◆ **Task prompt**:
Look in the material below for the line holding "Raise _ => 0%float end". Set it down exactly, with each later line up to and including the line holding "[0; 1; 2; 3; 4]%nat [0;".

◆ **Data section**:

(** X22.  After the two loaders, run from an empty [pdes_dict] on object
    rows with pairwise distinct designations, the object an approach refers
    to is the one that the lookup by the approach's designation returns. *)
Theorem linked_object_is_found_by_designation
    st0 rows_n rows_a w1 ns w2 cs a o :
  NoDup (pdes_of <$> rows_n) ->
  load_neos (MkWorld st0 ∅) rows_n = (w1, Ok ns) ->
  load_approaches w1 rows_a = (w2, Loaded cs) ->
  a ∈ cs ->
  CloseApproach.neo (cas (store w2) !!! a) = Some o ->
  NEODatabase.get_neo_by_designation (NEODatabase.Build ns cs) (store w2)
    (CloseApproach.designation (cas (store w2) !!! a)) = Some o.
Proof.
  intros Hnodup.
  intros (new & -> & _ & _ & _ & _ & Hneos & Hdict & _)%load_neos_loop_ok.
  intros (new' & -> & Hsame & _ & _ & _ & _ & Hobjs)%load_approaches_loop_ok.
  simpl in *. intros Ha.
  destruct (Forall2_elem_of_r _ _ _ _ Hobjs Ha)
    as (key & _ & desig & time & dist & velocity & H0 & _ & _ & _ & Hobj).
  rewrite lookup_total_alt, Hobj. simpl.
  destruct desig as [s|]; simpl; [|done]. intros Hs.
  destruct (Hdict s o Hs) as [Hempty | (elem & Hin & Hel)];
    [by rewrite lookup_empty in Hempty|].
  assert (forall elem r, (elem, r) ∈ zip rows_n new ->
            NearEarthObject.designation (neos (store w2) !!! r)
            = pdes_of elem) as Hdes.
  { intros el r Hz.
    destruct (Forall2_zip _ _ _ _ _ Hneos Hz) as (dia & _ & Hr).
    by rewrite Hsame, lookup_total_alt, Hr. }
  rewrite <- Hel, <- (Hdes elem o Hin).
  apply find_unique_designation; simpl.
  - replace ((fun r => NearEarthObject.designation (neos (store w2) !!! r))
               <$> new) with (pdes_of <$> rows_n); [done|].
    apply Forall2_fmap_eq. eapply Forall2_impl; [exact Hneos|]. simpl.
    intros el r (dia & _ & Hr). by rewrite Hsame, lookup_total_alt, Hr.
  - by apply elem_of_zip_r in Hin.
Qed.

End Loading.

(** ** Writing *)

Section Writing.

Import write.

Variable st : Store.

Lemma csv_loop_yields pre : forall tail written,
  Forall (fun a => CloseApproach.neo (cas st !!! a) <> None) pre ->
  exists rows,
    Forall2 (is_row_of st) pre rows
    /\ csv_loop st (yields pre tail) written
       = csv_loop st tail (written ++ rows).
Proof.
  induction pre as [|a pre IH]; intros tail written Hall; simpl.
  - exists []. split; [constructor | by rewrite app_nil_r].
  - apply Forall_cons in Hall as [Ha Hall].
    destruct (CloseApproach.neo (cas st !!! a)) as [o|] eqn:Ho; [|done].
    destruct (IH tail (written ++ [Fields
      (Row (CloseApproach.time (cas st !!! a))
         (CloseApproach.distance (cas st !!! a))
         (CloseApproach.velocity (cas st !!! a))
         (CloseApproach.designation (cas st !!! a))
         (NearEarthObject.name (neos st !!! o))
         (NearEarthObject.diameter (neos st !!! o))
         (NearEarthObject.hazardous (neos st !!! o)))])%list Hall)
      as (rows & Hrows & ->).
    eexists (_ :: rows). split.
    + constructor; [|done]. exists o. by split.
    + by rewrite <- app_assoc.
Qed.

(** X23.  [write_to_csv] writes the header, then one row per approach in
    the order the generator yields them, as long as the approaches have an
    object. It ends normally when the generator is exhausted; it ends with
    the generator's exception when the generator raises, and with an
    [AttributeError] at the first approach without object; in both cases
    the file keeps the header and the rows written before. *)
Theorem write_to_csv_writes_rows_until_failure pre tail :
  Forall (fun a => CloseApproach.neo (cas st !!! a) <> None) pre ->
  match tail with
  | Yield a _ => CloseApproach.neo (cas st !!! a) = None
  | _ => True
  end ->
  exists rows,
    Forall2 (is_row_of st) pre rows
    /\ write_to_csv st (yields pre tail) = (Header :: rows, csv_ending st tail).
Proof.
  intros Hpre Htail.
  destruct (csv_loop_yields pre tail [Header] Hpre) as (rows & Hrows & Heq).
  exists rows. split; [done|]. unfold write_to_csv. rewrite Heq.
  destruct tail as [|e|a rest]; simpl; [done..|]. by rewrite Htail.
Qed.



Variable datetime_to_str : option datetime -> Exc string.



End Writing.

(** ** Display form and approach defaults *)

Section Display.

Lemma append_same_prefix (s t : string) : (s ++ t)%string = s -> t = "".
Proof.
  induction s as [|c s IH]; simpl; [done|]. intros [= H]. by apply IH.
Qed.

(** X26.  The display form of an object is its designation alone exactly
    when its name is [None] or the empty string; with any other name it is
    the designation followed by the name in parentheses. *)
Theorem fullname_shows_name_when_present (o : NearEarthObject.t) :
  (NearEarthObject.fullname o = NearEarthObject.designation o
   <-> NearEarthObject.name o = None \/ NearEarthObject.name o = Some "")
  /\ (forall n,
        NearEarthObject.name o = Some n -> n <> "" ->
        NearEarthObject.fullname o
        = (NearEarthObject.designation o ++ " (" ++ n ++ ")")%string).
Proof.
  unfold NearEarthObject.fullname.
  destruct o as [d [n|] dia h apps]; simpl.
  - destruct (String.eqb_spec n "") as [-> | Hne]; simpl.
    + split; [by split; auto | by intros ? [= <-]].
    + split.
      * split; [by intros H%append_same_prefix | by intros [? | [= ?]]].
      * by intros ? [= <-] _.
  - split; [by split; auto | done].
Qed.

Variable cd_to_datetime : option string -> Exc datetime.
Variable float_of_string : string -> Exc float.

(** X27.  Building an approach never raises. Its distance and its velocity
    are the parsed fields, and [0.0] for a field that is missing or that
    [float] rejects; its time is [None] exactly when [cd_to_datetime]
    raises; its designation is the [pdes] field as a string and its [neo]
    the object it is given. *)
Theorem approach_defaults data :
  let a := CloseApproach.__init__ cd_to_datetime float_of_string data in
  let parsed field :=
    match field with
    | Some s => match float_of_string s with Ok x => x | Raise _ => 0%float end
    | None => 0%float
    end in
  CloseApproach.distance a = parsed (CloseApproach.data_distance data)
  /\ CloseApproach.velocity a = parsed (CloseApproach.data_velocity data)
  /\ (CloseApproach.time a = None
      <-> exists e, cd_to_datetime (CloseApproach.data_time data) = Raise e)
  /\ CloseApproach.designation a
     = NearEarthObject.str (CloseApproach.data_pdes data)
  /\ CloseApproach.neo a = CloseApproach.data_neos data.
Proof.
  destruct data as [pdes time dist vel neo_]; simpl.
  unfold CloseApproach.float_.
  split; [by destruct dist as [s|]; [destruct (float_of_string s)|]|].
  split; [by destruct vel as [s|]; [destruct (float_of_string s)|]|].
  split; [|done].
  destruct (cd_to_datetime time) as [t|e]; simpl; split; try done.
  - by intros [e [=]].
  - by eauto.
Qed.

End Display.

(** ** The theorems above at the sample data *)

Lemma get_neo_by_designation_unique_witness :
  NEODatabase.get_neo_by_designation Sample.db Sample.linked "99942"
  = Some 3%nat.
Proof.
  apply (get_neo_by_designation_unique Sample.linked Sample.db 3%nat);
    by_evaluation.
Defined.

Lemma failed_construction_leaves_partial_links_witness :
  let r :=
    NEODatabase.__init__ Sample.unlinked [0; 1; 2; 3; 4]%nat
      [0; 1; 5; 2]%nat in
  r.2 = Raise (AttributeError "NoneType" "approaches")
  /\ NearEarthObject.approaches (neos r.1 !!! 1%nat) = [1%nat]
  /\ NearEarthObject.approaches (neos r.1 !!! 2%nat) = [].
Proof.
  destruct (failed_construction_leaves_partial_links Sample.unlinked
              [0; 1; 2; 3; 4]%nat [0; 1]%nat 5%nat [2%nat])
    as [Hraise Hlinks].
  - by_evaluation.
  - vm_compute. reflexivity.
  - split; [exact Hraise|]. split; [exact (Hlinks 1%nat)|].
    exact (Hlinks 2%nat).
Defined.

◆ **Exercise solution**:
    | Some s => match float_of_string s with Ok x => x | Raise _ => 0%float end
    | None => 0%float
    end in
  CloseApproach.distance a = parsed (CloseApproach.data_distance data)
  /\ CloseApproach.velocity a = parsed (CloseApproach.data_velocity data)
  /\ (CloseApproach.time a = None
      <-> exists e, cd_to_datetime (CloseApproach.data_time data) = Raise e)
  /\ CloseApproach.designation a
     = NearEarthObject.str (CloseApproach.data_pdes data)
  /\ CloseApproach.neo a = CloseApproach.data_neos data.
Proof.
  destruct data as [pdes time dist vel neo_]; simpl.
  unfold CloseApproach.float_.
  split; [by destruct dist as [s|]; [destruct (float_of_string s)|]|].
  split; [by destruct vel as [s|]; [destruct (float_of_string s)|]|].
  split; [|done].
  destruct (cd_to_datetime time) as [t|e]; simpl; split; try done.
  - by intros [e [=]].
  - by eauto.
Qed.

End Display.

(** ** The theorems above at the sample data *)

Lemma get_neo_by_designation_unique_witness :
  NEODatabase.get_neo_by_designation Sample.db Sample.linked "99942"
  = Some 3%nat.
Proof.
  apply (get_neo_by_designation_unique Sample.linked Sample.db 3%nat);
    by_evaluation.
Defined.

Lemma failed_construction_leaves_partial_links_witness :
  let r :=
    NEODatabase.__init__ Sample.unlinked [0; 1; 2; 3; 4]%nat
      [0; 1; 5; 2]%nat in
  r.2 = Raise (AttributeError "NoneType" "approaches")
  /\ NearEarthObject.approaches (neos r.1 !!! 1%nat) = [1%nat]
  /\ NearEarthObject.approaches (neos r.1 !!! 2%nat) = [].
Proof.
  destruct (failed_construction_leaves_partial_links Sample.unlinked
              [0; 1; 2; 3; 4]%nat [0; 1]%nat 5%nat [2%nat])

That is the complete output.